Melissa McCarthy plays Susan Cooper, a back room CIA agent, partnering an agent in the field. When this suave spy played by Jude Law disappears on a mission she is sent abroad to find out what has happened and finish the job. Hence an unlikely, inexperienced spy is traipsing through Paris, Rome and Budapest, infiltrating the world of a deadly arms dealer and trying to prevent global disaster.
The script by director Paul Feig has several genuine laugh out loud moments, but the credit for the film’s success lies mostly with the cast. Miranda Hart is in there as a CIA operative, a sidekick of the sidekick, channeling a more stable version of her sitcom character. Jason Statham has only a small part but shows an adroit comic touch. His character’s self-belief is hilarious.

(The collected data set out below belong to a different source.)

(** X6.  An index name cannot be created twice in a schema.  After a
    successful [CreateIndex] that gave the index an id other than 0, a
    further [CreateIndex] in that schema of a definition with the same name
    (one that [ValidateIndexDefinition] accepts and that has an accepted
    partition rule) answers EINDEX_EXISTS and leaves the catalog, the
    meta-increment and the passed id as they were. *)
Theorem CreateIndex_same_name_again_refused
    (W : Collaborators) (schema_id : N) (index_definition : IndexDefinition)
    (new_index_id : N) (cc : CoordinatorControl) (mi : MetaIncrement)
    (id' : N) (cc' : CoordinatorControl) (mi' : MetaIncrement)
    (index_definition2 : IndexDefinition) (new_index_id2 : N) (mi2 : MetaIncrement) :
  CreateIndex W schema_id index_definition new_index_id cc mi = (OK, id', cc', mi') →
  id' ≠ 0%N →
  index_name index_definition2 = index_name index_definition →
  ValidateIndexDefinition index_definition2 = OK →
  ¬ partition_rejected (index_partition index_definition2) →
  CreateIndex W schema_id index_definition2 new_index_id2 cc' mi2
    = (EINDEX_EXISTS, new_index_id2, cc', mi2).
Proof.
  intros Hrun Hid Hname Hcheck Hpart.
  destruct (CreateIndex_ok_checks W _ _ _ _ _ _ _ _ Hrun) as (Hroot & Hschema & _).
  destruct (CreateIndex_appends W _ _ _ _ _ _ _ _ _ Hrun) as ((Hmap & _) & _).
  apply CreateIndex_ok in Hrun
    as (? & ? & ? & ? & _ & _ & _ & _ & _ & _ & _ & _ & _ & _ & _ & _ & _ & Hnames & _).
  apply (CreateIndex_taken W schema_id index_definition2 new_index_id2 cc' mi2 id');
    try done.
  - by rewrite Hmap.
  - by rewrite Hname, Hnames, lookup_insert_eq.
Qed.
(** [transformFunction_(tree, constructor)], lines 189-200. *)
Definition transformFunction_ (tree : ParseTree)
    (constructor : Meta -> option ParseTree -> bool -> ParseTree ->
                   option ParseTree -> list ParseTree -> FunctionBody ->
                   ParseTree) : M ParseTree :=
  match tree with
  | FunctionDeclaration _ name isGenerator formalParameterList
                        typeAnnotation annotations functionBody
  | FunctionExpression _ name isGenerator formalParameterList
                       typeAnnotation annotations functionBody =>
      body <- transformBody_ functionBody (Some isGenerator) ;;
      if sameBody body functionBody then ret tree
      else
        let isGenerator := false in
        new None (fun m => constructor m name isGenerator
                             formalParameterList typeAnnotation
                             annotations body)
  | _ => throw TypeError
  end.

(** [transformFunctionDeclaration(tree)], lines 177-179. *)
Definition transformFunctionDeclaration (tree : ParseTree) : M ParseTree :=
  transformFunction_ tree FunctionDeclaration.

(** [transformFunctionExpression(tree)], lines 185-187. *)
Definition transformFunctionExpression (tree : ParseTree) : M ParseTree :=
  transformFunction_ tree FunctionExpression.

(** [transformGetAccessor(tree)], lines 249-261. *)
Definition transformGetAccessor (tree : ParseTree) : M ParseTree :=
  match tree with
  | GetAccessor m isStatic name typeAnnotation annotations body0 =>
      body <- transformBody_ body0 None ;;
      if sameBody body body0 then ret tree
      else new (location m)
               (fun m' => GetAccessor m' isStatic name typeAnnotation
                            annotations body)
  | _ => throw TypeError
  end.
Lemma du_cont_shift :
  forall fuel i k np,
    du_cont fuel k np (do_until_state_loop stop_cond action need_preempt i (S k) (S np)) =
    du_cont fuel (S k) (S np) (do_until_state_loop stop_cond action need_preempt i (S k) (S np)).
Proof.
  intros fuel i k np.
  destruct (do_until_state_loop stop_cond action need_preempt i (S k) (S np))
    as [r0|k' f|k' np'] eqn:H; simpl; try reflexivity.
  apply du_loop_wait_after in H.
  replace (np + (k' - S k)) with (S np + (k' - S (S k))) by lia. reflexivity.
Qed.

(** Resuming after a future that resolved with a value is resuming
    after [schedule(this)]. *)
Lemma du_run_value :
  forall st k np, (st = None \/ exists v, st = Some (Val v)) ->
    do_until_state_run stop_cond action need_preempt inner st k np =
    do_until_state_loop stop_cond action need_preempt inner k np.
Proof. intros st k np [->|[v ->]]; reflexivity. Qed.

Lemma du_drive_loop :
  forall fuel,
    (forall n k np st, do_until_outcome stop_cond action n k = Some r -> n < fuel ->
       (st = None \/ exists v, st = Some (Val v)) ->
       do_until_drive stop_cond action need_preempt fuel inner st k np = Some r) /\
    (forall i n k np, do_until_outcome stop_cond action n k = Some r -> n <= fuel ->
       (i = 0 -> n < fuel) ->
       du_cont fuel k np (do_until_state_loop stop_cond action need_preempt i k np) = Some r).
Proof.
  induction fuel as [|fuel [IHd IHl]].
  - split; [intros; lia|].
    intros i n k np Ho Hn Hi. destruct n as [|n]; [discriminate|lia].
  - assert (D : forall n k np st, do_until_outcome stop_cond action n k = Some r ->
              n < S fuel -> (st = None \/ exists v, st = Some (Val v)) ->
              do_until_drive stop_cond action need_preempt (S fuel) inner st k np = Some r).
    { intros n k np st Ho Hn Hst. rewrite du_drive_S, du_run_value by exact Hst.
      apply (IHl inner n k np Ho); lia. }
    split; [exact D|].
    induction i as [|i IHi]; intros n k np Ho Hn Hi.
    + cbn [do_until_state_loop du_cont]. apply (D n); auto.
    + destruct n as [|n]; [discriminate|]. simpl in Ho.
      cbn [do_until_state_loop].
      destruct (stop_cond k); [exact Ho|].
      destruct (action k) as [[[]|e]|[[]|e]] eqn:Ha; simpl in Ho;
        cbn [available failed negb fut_res du_cont].
      * destruct (need_preempt np); cbn [du_cont].
        -- apply (D n); [exact Ho|lia|left; reflexivity].
        -- rewrite du_cont_shift. apply (IHi n); [exact Ho|lia|lia].
      * injection Ho as <-. reflexivity.
      * apply (D n); [exact Ho|lia|right; exists tt; reflexivity].
      * injection Ho as <-. reflexivity.
Qed.

Lemma do_until_loop_run :
  forall fuel fuel1 n k np,
    do_until_outcome stop_cond action n k = Some r -> n <= fuel1 -> n <= fuel ->
    match do_until_loop stop_cond action need_preempt fuel1 k np with
    | None => False
    | Some (du_ready r0) => r0 = r
    | Some (du_task_allocated k' f np') =>
        do_until_drive stop_cond action need_preempt fuel inner (Some (fut_res f)) k' np'
          = Some r
    end.
Proof.
  intros fuel fuel1. induction fuel1 as [|fuel1 IH]; intros n k np Ho H1 H2.
  - destruct n; [discriminate|lia].
  - destruct n as [|n]; [discriminate|]. simpl in Ho.
    destruct fuel as [|fuel]; [lia|].
    cbn [do_until_loop].
    destruct (stop_cond k); [injection Ho as <-; reflexivity|].
    destruct (action k) as [[[]|e]|[[]|e]] eqn:Ha; simpl in Ho;
      cbn [available failed negb orb fut_res].
    + destruct (need_preempt np).
      * rewrite du_drive_S, du_run_value by (right; exists tt; reflexivity).
        apply (proj2 (du_drive_loop fuel) inner n); auto; lia.
      * apply (IH n); auto; lia.
    + injection Ho as <-. reflexivity.
    + rewrite du_drive_S, du_run_value by (right; exists tt; reflexivity).
      apply (proj2 (du_drive_loop fuel) inner n); auto; lia.
    + injection Ho as <-. reflexivity.
Qed.

End Drive.

(** X8: run to completion, [do_until] resolves with success at the first
    evaluation of [stop_cond()] that returns true, or with the error of
    the first call of the action that fails before that, whatever the
    preemption requests, the availability of the futures and the bound
    on each run of its task. *)
Theorem do_until_run_outcome :
  forall (stop_cond : nat -> bool) (action : nat -> fut unit)
         (need_preempt : nat -> bool) (fuel inner n : nat) (r : res unit),
    1 <= inner ->
    n <= fuel ->
    do_until_outcome stop_cond action n 0 = Some r ->
    do_until_run stop_cond action need_preempt fuel inner = Some r.
Proof.
  intros stop_cond action need_preempt fuel inner n r Hi Hn Ho.
  unfold do_until_run, do_until.
  pose proof (do_until_loop_run stop_cond action need_preempt inner Hi r
                fuel fuel n 0 0 Ho Hn Hn) as H.
  destruct (do_until_loop stop_cond action need_preempt fuel 0 0) as [[r0|k f np]|];
    try contradiction.
  - subst r0. reflexivity.
  - exact H.
Qed.

Lemma do_until_run_outcome_witness :
  let act := fun k => if k =? 1 then Ready (Val tt) else Pending (Val tt) in
  let stop := fun k => 3 <=? k in
  1 <= 2 /\ 4 <= 4 /\
  do_until_outcome stop act 4 0 = Some (Val tt) /\
  do_until_run stop act (fun _ => true) 4 2 = Some (Val tt).
Proof.
  intros act stop.
  assert (Ho : do_until_outcome stop act 4 0 = Some (Val tt)) by reflexivity.
  split; [lia|]. split; [lia|]. split; [exact Ho|].
  apply (do_until_run_outcome stop act (fun _ => true) 4 2 4 (Val tt)); [lia|lia|exact Ho].
Defined.

End DoUntilProofs.

(** ** repeat_until_value: the result of a complete run *)

Module RepeatUntilValueProofs.
Import RepeatUntilValue.

Section Drive.
Variable T : Type.
Variable action : nat -> fut (option T).
Variable need_preempt : nat -> bool.
Variable inner : nat.
Hypothesis inner_pos : 1 <= inner.
Variable r : res T.

Definition ruv_cont (fuel k np : nat) (s : ruv_step T) : option (res T) :=
  match s with
  | ruv_done _ r0 => Some r0
  | ruv_wait _ k' f => ruv_drive T action need_preempt fuel inner (fut_res f) k' (np + (k' - S k))
  | ruv_rescheduled _ k' np' => ruv_drive T action need_preempt fuel inner (Val None) k' np'
  end.

Lemma ruv_drive_S :
  forall fuel st k np,
    ruv_drive T action need_preempt (S fuel) inner st k np =
      ruv_cont fuel k np (ruv_state_run T action need_preempt inner st k np).
Proof. intros. unfold ruv_cont. simpl. destruct (ruv_state_run _ _ _ _ _ _ _); reflexivity. Qed.

Lemma ruv_loop_wait_after :
  forall i k np k' f,
    ruv_state_loop T action need_preempt i k np = ruv_wait T k' f -> S k <= k'.
Proof.
  induction i as [|i IH]; intros k np k' f H; simpl in H; [discriminate|].
  destruct (available (action k)); simpl in H.
  - destruct (fut_res (action k)) as [[v|]|e]; try discriminate.
    destruct (need_preempt np); [discriminate|].
    apply IH in H. lia.
  - injection H as <- _. lia.
Qed.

The plot is the standard terrorist tries to sell a big weapon to another terrorist whilst the authorities try to stop them. The baddies are Eastern European and who they represent, why they’re doing it and who they’re trying to destroy is all irrelevant.
The baddies must be stopped and we can all buy into that. Spy is not trying to break new ground but it is trying to entertain and that it does that very well.
Stay to the end and get an outtake free.